Unbeknownst to him, his role as a father and his career as a vaccine scientist would merge. He recounted the time he received a phone call from Dr. Anthony Fauci and Dr. Francis Collins asking him to participate in a series of discussions to explain how vaccines do not cause autism, given that his daughter Rachel has autism.
“That year of discussions [...] led me to write the book Vaccines Did Not Cause Rachel’s Autism, because it required me to look up everything I could to kind of debunk [those] claims [...] it also gave me a front row seat to watch how this anti-vaccine movement has evolved or devolved over time.”
Hotez noted that, although many anti-vaccine claims have been repeatedly countered with evidence, it has been a tireless effort for him to debunk the movement entirely, given the continuous formation of new claims.
“An anti-vaccine group makes an assertion about a certain vaccine. You spend a lot of time, the scientific community does, debunking it, showing it’s not true, and then they just switch it up and change it,” Hotez said. “So it becomes this exhausting exercise.”
Hotez then discussed the complexity of addressing the anti-vaccine movement, noting that anti-vaccine groups in Texas are now receiving PAC money. It has essentially escalated into a political movement, though he and his colleagues have been trained to remain politically neutral on the matter.
To further depict the widespread impact of the anti-vaccine movement, Hotez shared some devastating statistics in regards to COVID-19 deaths in Texas that could have been prevented.

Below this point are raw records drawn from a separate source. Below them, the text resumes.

(** * url-cleaner: the content extraction and sanitizing pipeline

    A shallow embedding of [src/url-cleaner/_url_cleaner.py]: the
    boilerplate classifier, the main-content locator, the recursive
    sanitizer, the post-processors, the metadata injector and the
    orchestrator [clean_html_content], with the properties the
    specification states about them; and the command-line program around
    them ([load_urls], [generate_filename], [fetch_url_content],
    [save_cleaned_html], [main]), with properties read off the code.

    Modelling conventions.
    - A string is a sequence of code points; the character tables below
      cover the code points up to 255.
    - A parse tree is a [Node]: a [Tag] with its name, its attribute
      dictionary in insertion order and its contents, or a
      [NavigableString].  Comment, processing-instruction and doctype
      strings are not represented: the first loop of [strip_undesirables]
      removes the first two before any function modelled here runs, and
      the doctype never reaches an element.
    - BeautifulSoup, lxml, urllib and the clock are outside the repository.
      The calls whose result the code only passes on (the parser, the
      serializer, the validator, [urljoin], [urlparse]) are fields of a
      [Library] record and may raise, and so is [find] where the code
      hands it a tag in place of a name; the tree queries used as
      documented ([get_text], [find_all], [select_one], ...) are written
      out.
    - The file system, the network and the clock of the command-line
      program are a state outside the program, and the calls into them
      are the fields of a [Host]; hashing and URL splitting are the
      fields of a [Platform].
    - A float is the rational number it stands for.  The density scores
      and their products with 1.1 are rounded as doubles are (53
      significant bits, to nearest, ties to even); the link density is
      compared exactly, which gives the same answer for the lengths the
      test counts at.
    - Records of level DEBUG are dropped by the configured level (INFO)
      and are not modelled; the other records are accumulated in order,
      their messages without the text of an exception and without
      formatted scores. *)

From Stdlib Require Import String Ascii DecimalString List Bool Arith ZArith
  QArith Lia.
Import ListNotations.
Set Warnings "-register-all".
Open Scope string_scope.
Open Scope list_scope.
Open Scope nat_scope.
Lemma owns_icon_zero t : _hicon t = 0 -> release_events t = [].
Proof.
  intros H. unfold release_events, owns_icon. rewrite H. simpl.
  rewrite andb_false_r. reflexivity.
Qed.

(** What [_refresh_icon] leaves on a controller with the window [h]. *)
Lemma refreshed_facts s h :
  _hwnd (self s) = Some h ->
  let s' := refreshed WM_USER NIM_ADD NIM_MODIFY NIF_ICON NIF_MESSAGE NIF_TIP s in
  log (os s') =
    (log (os s) ++
     (if Z.eqb (_hicon (self s)) 0 then load_events s else []) ++
     [Shell_NotifyIcon (notify_message NIM_ADD NIM_MODIFY (self s)) (Some h)
        (Some (notify_data WM_USER NIF_ICON NIF_MESSAGE NIF_TIP h (self s')))])%list /\
  _notify_id (self s') =
    Some (notify_data WM_USER NIF_ICON NIF_MESSAGE NIF_TIP h (self s')) /\
  _hwnd (self s') = Some h /\
  _hicon (self s') =
    (if Z.eqb (_hicon (self s)) 0 then loaded_handle s else _hicon (self s)) /\
  _hover_text (self s') = _hover_text (self s) /\
  _on_quit (self s') = _on_quit (self s) /\
  heap s' = heap s.
Proof.
  intros Hw s'. subst s'. unfold refreshed. rewrite Hw.
  destruct (loaded_facts s) as (Hh & Hl & Hi & Hw' & Hn & Ht & Hq & _).
  destruct (Z.eqb (_hicon (self s)) 0) eqn:E0.
  - apply Z.eqb_eq in E0. rewrite (owns_icon_zero _ E0) in Hl. simpl in Hl.
    unfold rendered, notify_message, notify_data. cbn.
    rewrite Hl, Hn, Hi, Ht, Hq, Hh, <- ?app_assoc. repeat split. congruence.
  - unfold rendered, notify_message, notify_data. cbn. repeat split. exact Hw.
Qed.

(** X14. Without a window [_refresh_icon] does nothing.  With one it never
    raises, loads an icon first exactly when the controller holds none, and
    then tells the shell once: with [NIM_ADD] when the controller has no
    notification entry yet, with [NIM_MODIFY] when it has one.  The entry it
    keeps carries the window, the icon handle it now holds and the hover
    text. *)
Theorem refresh_icon_adds_then_modifies s :
  match _hwnd (self s) with
  | None =>
      _refresh_icon WM_USER NIM_ADD NIM_MODIFY NIF_ICON NIF_MESSAGE NIF_TIP s
        = (Return tt, s)
  | Some h =>
      exists s' nid,
        _refresh_icon WM_USER NIM_ADD NIM_MODIFY NIF_ICON NIF_MESSAGE NIF_TIP s
          = (Return tt, s') /\
        log (os s') =
          (log (os s) ++
           (if Z.eqb (_hicon (self s)) 0 then load_events s else []) ++
           [Shell_NotifyIcon
              (match _notify_id (self s) with
               | Some _ => NIM_MODIFY
               | None => NIM_ADD
               end) (Some h) (Some nid)])%list /\
        _notify_id (self s') = Some nid /\
        _hwnd (self s') = Some h /\
        nd_hwnd nid = h /\ nd_message nid = WM_USER + 20 /\
        nd_hicon nid = _hicon (self s') /\ nd_tip nid = _hover_text (self s) /\
        _hicon (self s') =
          (if Z.eqb (_hicon (self s)) 0 then loaded_handle s else _hicon (self s))
  end.
Proof.
  rewrite refresh_icon_eq.
  destruct (_hwnd (self s)) as [h |] eqn:Hw.
  - destruct (refreshed_facts s h Hw) as (Hl & Hn & Hw' & Hi & Ht & _).
    eexists. eexists. split; [reflexivity |].
    split; [exact Hl |]. split; [exact Hn |]. split; [exact Hw' |].
    split; [reflexivity |]. split; [reflexivity |]. split; [reflexivity |].
    split; [exact Ht | exact Hi].
  - unfold refreshed. rewrite Hw. reflexivity.
Qed.

End Lifecycle_facts.

Section Start_and_shutdown.

Variables WM_USER NIM_ADD NIM_MODIFY NIM_DELETE NIF_ICON NIF_MESSAGE NIF_TIP : Z.







(** X17. When the quit callback is something truthy that is not callable,
    the handler [_destroy] raises [TypeError] at its first statement, before
    anything is torn down: the shell is told nothing, and the controller
    keeps its window handle and its notification entry. *)
Theorem destroy_with_a_bad_quit_callback s :
  truthy (_on_quit (self s)) = true ->
  callable (_on_quit (self s)) = false ->
  _destroy NIM_DELETE s =
  (Raise (TypeError ("'" ++ type_name (_on_quit (self s)) ++ "' object is not callable")),
   s).
Proof.
  intros Ht Hc. rewrite destroy_eq, Ht.
  destruct (_on_quit (self s)); try reflexivity. discriminate.
Qed.


End Start_and_shutdown.

Section Update.

Variables WM_USER NIM_ADD NIM_MODIFY NIM_DELETE NIF_ICON NIF_MESSAGE NIF_TIP : Z.

Lemma update_eq icon hover_text s :
  update WM_USER NIM_ADD NIM_MODIFY NIF_ICON NIF_MESSAGE NIF_TIP icon hover_text s =
  (Return tt,
   refreshed WM_USER NIM_ADD NIM_MODIFY NIF_ICON NIF_MESSAGE NIF_TIP
     (assigned_by_update icon hover_text s)).
Proof.
  unfold update, assigned_by_update, when. cbv zeta.
  destruct icon as [p |].
  - destruct (negb (String.eqb p "")).
    + unfold bind at 1. unfold bind at 1, on_self at 1, modify at 1. cbn [self heap os].
      rewrite load_icon_eq.
      destruct (truthy hover_text); rewrite <- refresh_icon_eq; reflexivity.
    + unfold bind at 1, ret at 1.
      destruct (truthy hover_text); rewrite <- refresh_icon_eq; reflexivity.
  - unfold bind at 1, ret at 1.
    destruct (truthy hover_text); rewrite <- refresh_icon_eq; reflexivity.
Qed.

Lemma loaded_handle_nonzero s : shared_icon (os s) <> 0 -> loaded_handle s <> 0.
Proof.
  intros Hs. unfold loaded_handle. destruct (_icon (self s)) as [path |]; [| exact Hs].
  destruct (mem path (files (os s))); simpl; [| exact Hs].
  destruct (Z.eqb (image_handle path (os s)) 0) eqn:E; simpl; [exact Hs |].
  apply Z.eqb_neq. exact E.
Qed.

“So many Texans refused to take the COVID-19 vaccine, so that’s 100,000 deaths, 40,000 needless deaths. So this anti-vaccine activism is a killing force in Texas,” Hotez said.
Hotez has explained that this is a dangerous movement, not only on a national scale but globally. This movement is extending beyond U.S. borders, as the same anti-vaccine activism is now appearing on the African continent.
Hotez concluded his lecture by sharing how his recent book Science Under Siege: How to Fight the Five Most Powerful Forces That Threaten Our World highlights two major threats to society that the School of Public Health is collectively learning and working on. His book bridges the similarities between climate change and pandemics and acknowledges how anti-science remarks are negatively interfering with these issues.
“The top line of the book is, [our] planet faces two big existential threats: pandemics and the climate crisis. The two go hand in hand. But now there is a third leg to the tripod and this is the whole anti-science ecosystem that’s blocking our ability to respond to it,” Hotez said.